**Stored data entries**
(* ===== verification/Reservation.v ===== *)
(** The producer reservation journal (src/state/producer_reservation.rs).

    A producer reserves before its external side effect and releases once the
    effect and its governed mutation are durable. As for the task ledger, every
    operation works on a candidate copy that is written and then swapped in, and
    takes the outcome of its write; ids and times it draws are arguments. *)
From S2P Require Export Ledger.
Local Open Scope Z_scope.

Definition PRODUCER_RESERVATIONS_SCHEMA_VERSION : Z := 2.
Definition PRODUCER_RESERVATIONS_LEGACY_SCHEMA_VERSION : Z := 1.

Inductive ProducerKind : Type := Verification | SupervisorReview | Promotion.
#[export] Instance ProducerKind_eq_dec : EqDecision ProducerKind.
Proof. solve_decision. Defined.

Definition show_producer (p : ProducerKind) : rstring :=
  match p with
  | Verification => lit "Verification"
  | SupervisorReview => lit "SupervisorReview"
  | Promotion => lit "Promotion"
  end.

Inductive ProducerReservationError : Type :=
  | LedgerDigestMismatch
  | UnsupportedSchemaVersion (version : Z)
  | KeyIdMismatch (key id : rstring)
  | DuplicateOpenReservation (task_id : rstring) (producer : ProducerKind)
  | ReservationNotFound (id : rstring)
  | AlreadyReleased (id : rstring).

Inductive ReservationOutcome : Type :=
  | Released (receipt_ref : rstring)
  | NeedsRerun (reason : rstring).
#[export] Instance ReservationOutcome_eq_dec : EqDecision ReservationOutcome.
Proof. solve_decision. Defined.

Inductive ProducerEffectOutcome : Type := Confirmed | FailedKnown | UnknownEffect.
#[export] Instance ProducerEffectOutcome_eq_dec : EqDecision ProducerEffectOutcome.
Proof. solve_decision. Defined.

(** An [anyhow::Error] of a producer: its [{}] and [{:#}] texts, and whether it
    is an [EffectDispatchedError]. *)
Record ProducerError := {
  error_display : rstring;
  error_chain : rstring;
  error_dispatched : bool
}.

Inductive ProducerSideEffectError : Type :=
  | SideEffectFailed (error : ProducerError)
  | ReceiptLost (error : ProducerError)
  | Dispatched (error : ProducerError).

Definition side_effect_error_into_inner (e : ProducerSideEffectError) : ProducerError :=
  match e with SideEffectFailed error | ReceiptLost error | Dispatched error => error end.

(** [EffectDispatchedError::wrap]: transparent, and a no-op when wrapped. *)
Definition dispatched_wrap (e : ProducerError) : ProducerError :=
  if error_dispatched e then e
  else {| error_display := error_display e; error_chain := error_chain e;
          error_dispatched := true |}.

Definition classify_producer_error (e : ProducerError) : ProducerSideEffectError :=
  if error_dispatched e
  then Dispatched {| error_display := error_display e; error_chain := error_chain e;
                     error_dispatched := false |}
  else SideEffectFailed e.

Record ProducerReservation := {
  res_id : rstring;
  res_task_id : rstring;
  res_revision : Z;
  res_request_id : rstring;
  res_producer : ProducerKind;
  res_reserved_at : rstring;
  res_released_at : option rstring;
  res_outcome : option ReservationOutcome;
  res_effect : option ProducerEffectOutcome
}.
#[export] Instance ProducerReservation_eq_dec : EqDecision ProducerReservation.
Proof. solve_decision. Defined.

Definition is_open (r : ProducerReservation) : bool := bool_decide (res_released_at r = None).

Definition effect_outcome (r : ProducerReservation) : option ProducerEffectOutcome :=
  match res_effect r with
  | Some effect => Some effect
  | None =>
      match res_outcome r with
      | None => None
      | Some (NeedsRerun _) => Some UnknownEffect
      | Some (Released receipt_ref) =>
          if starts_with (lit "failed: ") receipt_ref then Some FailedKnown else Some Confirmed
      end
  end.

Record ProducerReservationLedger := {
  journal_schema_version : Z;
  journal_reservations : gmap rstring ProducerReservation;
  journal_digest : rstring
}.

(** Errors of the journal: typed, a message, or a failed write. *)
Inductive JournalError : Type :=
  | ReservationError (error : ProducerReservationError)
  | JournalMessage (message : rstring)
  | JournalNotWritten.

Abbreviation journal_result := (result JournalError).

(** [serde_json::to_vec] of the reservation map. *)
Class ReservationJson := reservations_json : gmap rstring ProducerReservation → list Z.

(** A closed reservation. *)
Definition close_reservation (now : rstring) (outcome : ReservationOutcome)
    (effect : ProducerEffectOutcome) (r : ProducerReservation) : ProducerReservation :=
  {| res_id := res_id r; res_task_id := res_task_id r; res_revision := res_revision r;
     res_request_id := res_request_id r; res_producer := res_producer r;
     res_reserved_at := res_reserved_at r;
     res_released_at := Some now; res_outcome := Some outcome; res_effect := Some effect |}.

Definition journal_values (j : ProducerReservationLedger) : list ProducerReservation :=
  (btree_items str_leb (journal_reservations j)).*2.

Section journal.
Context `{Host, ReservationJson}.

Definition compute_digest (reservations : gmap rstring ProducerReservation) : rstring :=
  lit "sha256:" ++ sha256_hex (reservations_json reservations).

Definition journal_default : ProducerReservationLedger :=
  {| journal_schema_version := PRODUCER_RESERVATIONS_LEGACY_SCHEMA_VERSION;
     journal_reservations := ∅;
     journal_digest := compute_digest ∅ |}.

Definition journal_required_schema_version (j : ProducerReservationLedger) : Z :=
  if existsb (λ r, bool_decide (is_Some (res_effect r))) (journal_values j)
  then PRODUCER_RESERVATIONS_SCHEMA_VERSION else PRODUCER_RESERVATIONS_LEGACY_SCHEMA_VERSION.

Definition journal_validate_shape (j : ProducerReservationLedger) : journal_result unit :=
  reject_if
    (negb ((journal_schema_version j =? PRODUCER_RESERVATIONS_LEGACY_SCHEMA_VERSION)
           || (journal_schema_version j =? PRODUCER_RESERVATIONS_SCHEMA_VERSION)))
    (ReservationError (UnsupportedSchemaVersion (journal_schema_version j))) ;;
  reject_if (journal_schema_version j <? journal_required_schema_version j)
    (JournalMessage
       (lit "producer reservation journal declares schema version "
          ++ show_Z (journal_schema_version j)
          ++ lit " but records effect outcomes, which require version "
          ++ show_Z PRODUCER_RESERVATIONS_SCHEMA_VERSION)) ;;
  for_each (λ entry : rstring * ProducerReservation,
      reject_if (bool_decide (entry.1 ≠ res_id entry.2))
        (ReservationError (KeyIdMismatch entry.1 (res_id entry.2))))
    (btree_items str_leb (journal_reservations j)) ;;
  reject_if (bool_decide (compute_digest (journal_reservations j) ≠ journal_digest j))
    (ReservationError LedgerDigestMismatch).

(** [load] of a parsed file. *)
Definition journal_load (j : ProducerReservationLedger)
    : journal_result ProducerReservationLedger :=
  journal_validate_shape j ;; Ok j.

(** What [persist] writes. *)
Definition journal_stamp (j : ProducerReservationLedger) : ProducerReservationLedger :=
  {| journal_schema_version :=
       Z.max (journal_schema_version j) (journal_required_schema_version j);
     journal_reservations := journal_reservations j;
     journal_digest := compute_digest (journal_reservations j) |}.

**REQUIRED ACTION**
Look through the data and gather every line with the string "then" in it.

**COMPLETED EXERCISE**
    operation works on a candidate copy that is written and then swapped in, and
  if error_dispatched e then e
  then Dispatched {| error_display := error_display e; error_chain := error_chain e;
          if starts_with (lit "failed: ") receipt_ref then Some FailedKnown else Some Confirmed
  then PRODUCER_RESERVATIONS_SCHEMA_VERSION else PRODUCER_RESERVATIONS_LEGACY_SCHEMA_VERSION.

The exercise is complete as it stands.